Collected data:
● ● ●

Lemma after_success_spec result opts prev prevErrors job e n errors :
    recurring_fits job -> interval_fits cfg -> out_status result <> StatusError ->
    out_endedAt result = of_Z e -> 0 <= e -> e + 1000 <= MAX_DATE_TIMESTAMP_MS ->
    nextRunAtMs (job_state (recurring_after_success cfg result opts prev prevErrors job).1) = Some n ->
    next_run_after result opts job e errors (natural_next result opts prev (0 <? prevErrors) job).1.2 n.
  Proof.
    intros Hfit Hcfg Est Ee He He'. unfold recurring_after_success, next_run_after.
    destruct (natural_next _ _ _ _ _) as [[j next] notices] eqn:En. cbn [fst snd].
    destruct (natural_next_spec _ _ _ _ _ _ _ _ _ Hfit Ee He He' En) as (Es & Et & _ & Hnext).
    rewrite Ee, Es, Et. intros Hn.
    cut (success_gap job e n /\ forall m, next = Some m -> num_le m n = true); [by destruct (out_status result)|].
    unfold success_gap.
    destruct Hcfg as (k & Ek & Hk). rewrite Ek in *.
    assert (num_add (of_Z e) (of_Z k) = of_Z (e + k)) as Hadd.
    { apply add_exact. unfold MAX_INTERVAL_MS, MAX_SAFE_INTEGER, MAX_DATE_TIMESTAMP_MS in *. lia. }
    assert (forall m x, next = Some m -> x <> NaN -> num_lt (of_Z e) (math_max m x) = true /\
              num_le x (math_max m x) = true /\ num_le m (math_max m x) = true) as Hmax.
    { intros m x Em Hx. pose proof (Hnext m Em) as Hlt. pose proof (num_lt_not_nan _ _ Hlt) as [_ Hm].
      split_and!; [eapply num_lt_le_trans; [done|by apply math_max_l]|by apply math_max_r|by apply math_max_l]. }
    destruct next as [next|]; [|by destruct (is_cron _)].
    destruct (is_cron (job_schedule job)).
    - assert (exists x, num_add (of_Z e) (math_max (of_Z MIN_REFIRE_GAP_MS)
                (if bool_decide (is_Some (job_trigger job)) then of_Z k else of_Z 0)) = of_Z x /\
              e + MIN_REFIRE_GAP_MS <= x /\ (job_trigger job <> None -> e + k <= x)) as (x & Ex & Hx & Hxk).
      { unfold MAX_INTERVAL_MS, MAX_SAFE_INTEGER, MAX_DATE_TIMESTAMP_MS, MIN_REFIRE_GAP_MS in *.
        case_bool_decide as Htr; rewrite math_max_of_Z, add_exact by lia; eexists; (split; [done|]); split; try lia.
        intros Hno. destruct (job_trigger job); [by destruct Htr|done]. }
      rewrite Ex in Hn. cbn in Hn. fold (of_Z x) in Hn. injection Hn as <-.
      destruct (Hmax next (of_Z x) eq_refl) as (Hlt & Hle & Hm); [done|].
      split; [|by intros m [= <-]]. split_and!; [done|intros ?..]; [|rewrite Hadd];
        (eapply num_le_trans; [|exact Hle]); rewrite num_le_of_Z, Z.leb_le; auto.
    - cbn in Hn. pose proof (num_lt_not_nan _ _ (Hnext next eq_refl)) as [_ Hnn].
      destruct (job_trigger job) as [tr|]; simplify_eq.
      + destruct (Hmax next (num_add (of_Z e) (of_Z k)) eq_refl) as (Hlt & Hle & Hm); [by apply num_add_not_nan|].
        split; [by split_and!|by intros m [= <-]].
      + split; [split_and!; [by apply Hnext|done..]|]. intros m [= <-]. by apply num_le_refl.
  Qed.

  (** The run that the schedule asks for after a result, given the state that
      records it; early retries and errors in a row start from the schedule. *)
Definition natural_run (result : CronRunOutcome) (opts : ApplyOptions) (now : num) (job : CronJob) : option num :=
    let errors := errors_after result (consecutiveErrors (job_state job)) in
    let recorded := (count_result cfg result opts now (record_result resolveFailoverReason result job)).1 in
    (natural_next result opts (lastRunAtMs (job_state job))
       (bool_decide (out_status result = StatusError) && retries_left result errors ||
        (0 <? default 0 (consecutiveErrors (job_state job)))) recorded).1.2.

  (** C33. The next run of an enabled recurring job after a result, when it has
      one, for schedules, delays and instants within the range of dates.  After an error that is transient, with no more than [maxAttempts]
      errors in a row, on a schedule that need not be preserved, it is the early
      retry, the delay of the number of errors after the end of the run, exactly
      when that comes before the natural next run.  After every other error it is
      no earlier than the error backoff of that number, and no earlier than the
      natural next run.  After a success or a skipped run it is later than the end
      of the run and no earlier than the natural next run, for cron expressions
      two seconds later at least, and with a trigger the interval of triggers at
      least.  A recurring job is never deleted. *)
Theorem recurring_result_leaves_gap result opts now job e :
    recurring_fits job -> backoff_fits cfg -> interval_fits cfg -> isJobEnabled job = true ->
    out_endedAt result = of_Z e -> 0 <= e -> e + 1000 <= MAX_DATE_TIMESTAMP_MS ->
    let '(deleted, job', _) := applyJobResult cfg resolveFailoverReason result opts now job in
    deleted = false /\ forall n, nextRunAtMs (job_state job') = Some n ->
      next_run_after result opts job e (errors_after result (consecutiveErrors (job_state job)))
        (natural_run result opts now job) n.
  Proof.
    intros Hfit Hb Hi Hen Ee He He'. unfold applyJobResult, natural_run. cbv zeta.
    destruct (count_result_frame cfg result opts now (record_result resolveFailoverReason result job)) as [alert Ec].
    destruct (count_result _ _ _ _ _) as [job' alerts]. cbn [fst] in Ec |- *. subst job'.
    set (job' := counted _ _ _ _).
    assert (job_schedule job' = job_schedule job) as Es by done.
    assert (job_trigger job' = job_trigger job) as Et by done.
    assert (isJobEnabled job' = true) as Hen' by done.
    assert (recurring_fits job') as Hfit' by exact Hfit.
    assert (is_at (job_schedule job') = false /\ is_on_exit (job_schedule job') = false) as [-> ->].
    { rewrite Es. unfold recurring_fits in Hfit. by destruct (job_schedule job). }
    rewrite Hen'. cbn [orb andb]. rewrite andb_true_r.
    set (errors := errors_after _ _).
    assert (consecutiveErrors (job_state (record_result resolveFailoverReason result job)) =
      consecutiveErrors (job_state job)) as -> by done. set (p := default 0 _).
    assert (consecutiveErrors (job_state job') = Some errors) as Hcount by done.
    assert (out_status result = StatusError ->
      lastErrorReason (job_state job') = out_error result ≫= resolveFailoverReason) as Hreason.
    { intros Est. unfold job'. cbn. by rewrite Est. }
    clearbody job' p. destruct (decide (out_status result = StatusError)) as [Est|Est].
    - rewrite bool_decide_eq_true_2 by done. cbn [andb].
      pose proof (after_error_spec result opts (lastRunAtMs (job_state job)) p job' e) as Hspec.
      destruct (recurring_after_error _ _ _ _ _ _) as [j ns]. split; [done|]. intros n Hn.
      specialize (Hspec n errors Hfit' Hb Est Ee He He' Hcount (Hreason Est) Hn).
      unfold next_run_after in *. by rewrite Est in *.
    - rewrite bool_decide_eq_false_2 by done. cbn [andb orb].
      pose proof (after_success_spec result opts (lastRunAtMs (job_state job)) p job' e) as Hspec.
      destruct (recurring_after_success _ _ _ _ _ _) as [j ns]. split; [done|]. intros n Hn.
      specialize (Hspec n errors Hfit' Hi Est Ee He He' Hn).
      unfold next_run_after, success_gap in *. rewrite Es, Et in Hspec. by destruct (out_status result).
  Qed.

● ● ●

Work instruction:
Restate every line of the data word for word.

Answer to the problem:
Lemma after_success_spec result opts prev prevErrors job e n errors :
    recurring_fits job -> interval_fits cfg -> out_status result <> StatusError ->
    out_endedAt result = of_Z e -> 0 <= e -> e + 1000 <= MAX_DATE_TIMESTAMP_MS ->
    nextRunAtMs (job_state (recurring_after_success cfg result opts prev prevErrors job).1) = Some n ->
    next_run_after result opts job e errors (natural_next result opts prev (0 <? prevErrors) job).1.2 n.
  Proof.
    intros Hfit Hcfg Est Ee He He'. unfold recurring_after_success, next_run_after.
    destruct (natural_next _ _ _ _ _) as [[j next] notices] eqn:En. cbn [fst snd].
    destruct (natural_next_spec _ _ _ _ _ _ _ _ _ Hfit Ee He He' En) as (Es & Et & _ & Hnext).
    rewrite Ee, Es, Et. intros Hn.
    cut (success_gap job e n /\ forall m, next = Some m -> num_le m n = true); [by destruct (out_status result)|].
    unfold success_gap.
    destruct Hcfg as (k & Ek & Hk). rewrite Ek in *.
    assert (num_add (of_Z e) (of_Z k) = of_Z (e + k)) as Hadd.
    { apply add_exact. unfold MAX_INTERVAL_MS, MAX_SAFE_INTEGER, MAX_DATE_TIMESTAMP_MS in *. lia. }
    assert (forall m x, next = Some m -> x <> NaN -> num_lt (of_Z e) (math_max m x) = true /\
              num_le x (math_max m x) = true /\ num_le m (math_max m x) = true) as Hmax.
    { intros m x Em Hx. pose proof (Hnext m Em) as Hlt. pose proof (num_lt_not_nan _ _ Hlt) as [_ Hm].
      split_and!; [eapply num_lt_le_trans; [done|by apply math_max_l]|by apply math_max_r|by apply math_max_l]. }
    destruct next as [next|]; [|by destruct (is_cron _)].
    destruct (is_cron (job_schedule job)).
    - assert (exists x, num_add (of_Z e) (math_max (of_Z MIN_REFIRE_GAP_MS)
                (if bool_decide (is_Some (job_trigger job)) then of_Z k else of_Z 0)) = of_Z x /\
              e + MIN_REFIRE_GAP_MS <= x /\ (job_trigger job <> None -> e + k <= x)) as (x & Ex & Hx & Hxk).
      { unfold MAX_INTERVAL_MS, MAX_SAFE_INTEGER, MAX_DATE_TIMESTAMP_MS, MIN_REFIRE_GAP_MS in *.
        case_bool_decide as Htr; rewrite math_max_of_Z, add_exact by lia; eexists; (split; [done|]); split; try lia.
        intros Hno. destruct (job_trigger job); [by destruct Htr|done]. }
      rewrite Ex in Hn. cbn in Hn. fold (of_Z x) in Hn. injection Hn as <-.
      destruct (Hmax next (of_Z x) eq_refl) as (Hlt & Hle & Hm); [done|].
      split; [|by intros m [= <-]]. split_and!; [done|intros ?..]; [|rewrite Hadd];
        (eapply num_le_trans; [|exact Hle]); rewrite num_le_of_Z, Z.leb_le; auto.
    - cbn in Hn. pose proof (num_lt_not_nan _ _ (Hnext next eq_refl)) as [_ Hnn].
      destruct (job_trigger job) as [tr|]; simplify_eq.
      + destruct (Hmax next (num_add (of_Z e) (of_Z k)) eq_refl) as (Hlt & Hle & Hm); [by apply num_add_not_nan|].
        split; [by split_and!|by intros m [= <-]].
      + split; [split_and!; [by apply Hnext|done..]|]. intros m [= <-]. by apply num_le_refl.
  Qed.

  (** The run that the schedule asks for after a result, given the state that
      records it; early retries and errors in a row start from the schedule. *)
Definition natural_run (result : CronRunOutcome) (opts : ApplyOptions) (now : num) (job : CronJob) : option num :=
    let errors := errors_after result (consecutiveErrors (job_state job)) in
    let recorded := (count_result cfg result opts now (record_result resolveFailoverReason result job)).1 in
    (natural_next result opts (lastRunAtMs (job_state job))
       (bool_decide (out_status result = StatusError) && retries_left result errors ||
        (0 <? default 0 (consecutiveErrors (job_state job)))) recorded).1.2.

  (** C33. The next run of an enabled recurring job after a result, when it has
      one, for schedules, delays and instants within the range of dates.  After an error that is transient, with no more than [maxAttempts]
      errors in a row, on a schedule that need not be preserved, it is the early
      retry, the delay of the number of errors after the end of the run, exactly
      when that comes before the natural next run.  After every other error it is
      no earlier than the error backoff of that number, and no earlier than the
      natural next run.  After a success or a skipped run it is later than the end
      of the run and no earlier than the natural next run, for cron expressions
      two seconds later at least, and with a trigger the interval of triggers at
      least.  A recurring job is never deleted. *)
Theorem recurring_result_leaves_gap result opts now job e :
    recurring_fits job -> backoff_fits cfg -> interval_fits cfg -> isJobEnabled job = true ->
    out_endedAt result = of_Z e -> 0 <= e -> e + 1000 <= MAX_DATE_TIMESTAMP_MS ->
    let '(deleted, job', _) := applyJobResult cfg resolveFailoverReason result opts now job in
    deleted = false /\ forall n, nextRunAtMs (job_state job') = Some n ->
      next_run_after result opts job e (errors_after result (consecutiveErrors (job_state job)))
        (natural_run result opts now job) n.
  Proof.
    intros Hfit Hb Hi Hen Ee He He'. unfold applyJobResult, natural_run. cbv zeta.
    destruct (count_result_frame cfg result opts now (record_result resolveFailoverReason result job)) as [alert Ec].
    destruct (count_result _ _ _ _ _) as [job' alerts]. cbn [fst] in Ec |- *. subst job'.
    set (job' := counted _ _ _ _).
    assert (job_schedule job' = job_schedule job) as Es by done.
    assert (job_trigger job' = job_trigger job) as Et by done.
    assert (isJobEnabled job' = true) as Hen' by done.
    assert (recurring_fits job') as Hfit' by exact Hfit.
    assert (is_at (job_schedule job') = false /\ is_on_exit (job_schedule job') = false) as [-> ->].
    { rewrite Es. unfold recurring_fits in Hfit. by destruct (job_schedule job). }
    rewrite Hen'. cbn [orb andb]. rewrite andb_true_r.
    set (errors := errors_after _ _).
    assert (consecutiveErrors (job_state (record_result resolveFailoverReason result job)) =
      consecutiveErrors (job_state job)) as -> by done. set (p := default 0 _).
    assert (consecutiveErrors (job_state job') = Some errors) as Hcount by done.
    assert (out_status result = StatusError ->
      lastErrorReason (job_state job') = out_error result ≫= resolveFailoverReason) as Hreason.
    { intros Est. unfold job'. cbn. by rewrite Est. }
    clearbody job' p. destruct (decide (out_status result = StatusError)) as [Est|Est].
    - rewrite bool_decide_eq_true_2 by done. cbn [andb].
      pose proof (after_error_spec result opts (lastRunAtMs (job_state job)) p job' e) as Hspec.
      destruct (recurring_after_error _ _ _ _ _ _) as [j ns]. split; [done|]. intros n Hn.
      specialize (Hspec n errors Hfit' Hb Est Ee He He' Hcount (Hreason Est) Hn).
      unfold next_run_after in *. by rewrite Est in *.
    - rewrite bool_decide_eq_false_2 by done. cbn [andb orb].
      pose proof (after_success_spec result opts (lastRunAtMs (job_state job)) p job' e) as Hspec.
      destruct (recurring_after_success _ _ _ _ _ _) as [j ns]. split; [done|]. intros n Hn.
      specialize (Hspec n errors Hfit' Hi Est Ee He He' Hn).
      unfold next_run_after, success_gap in *. rewrite Es, Et in Hspec. by destruct (out_status result).
  Qed.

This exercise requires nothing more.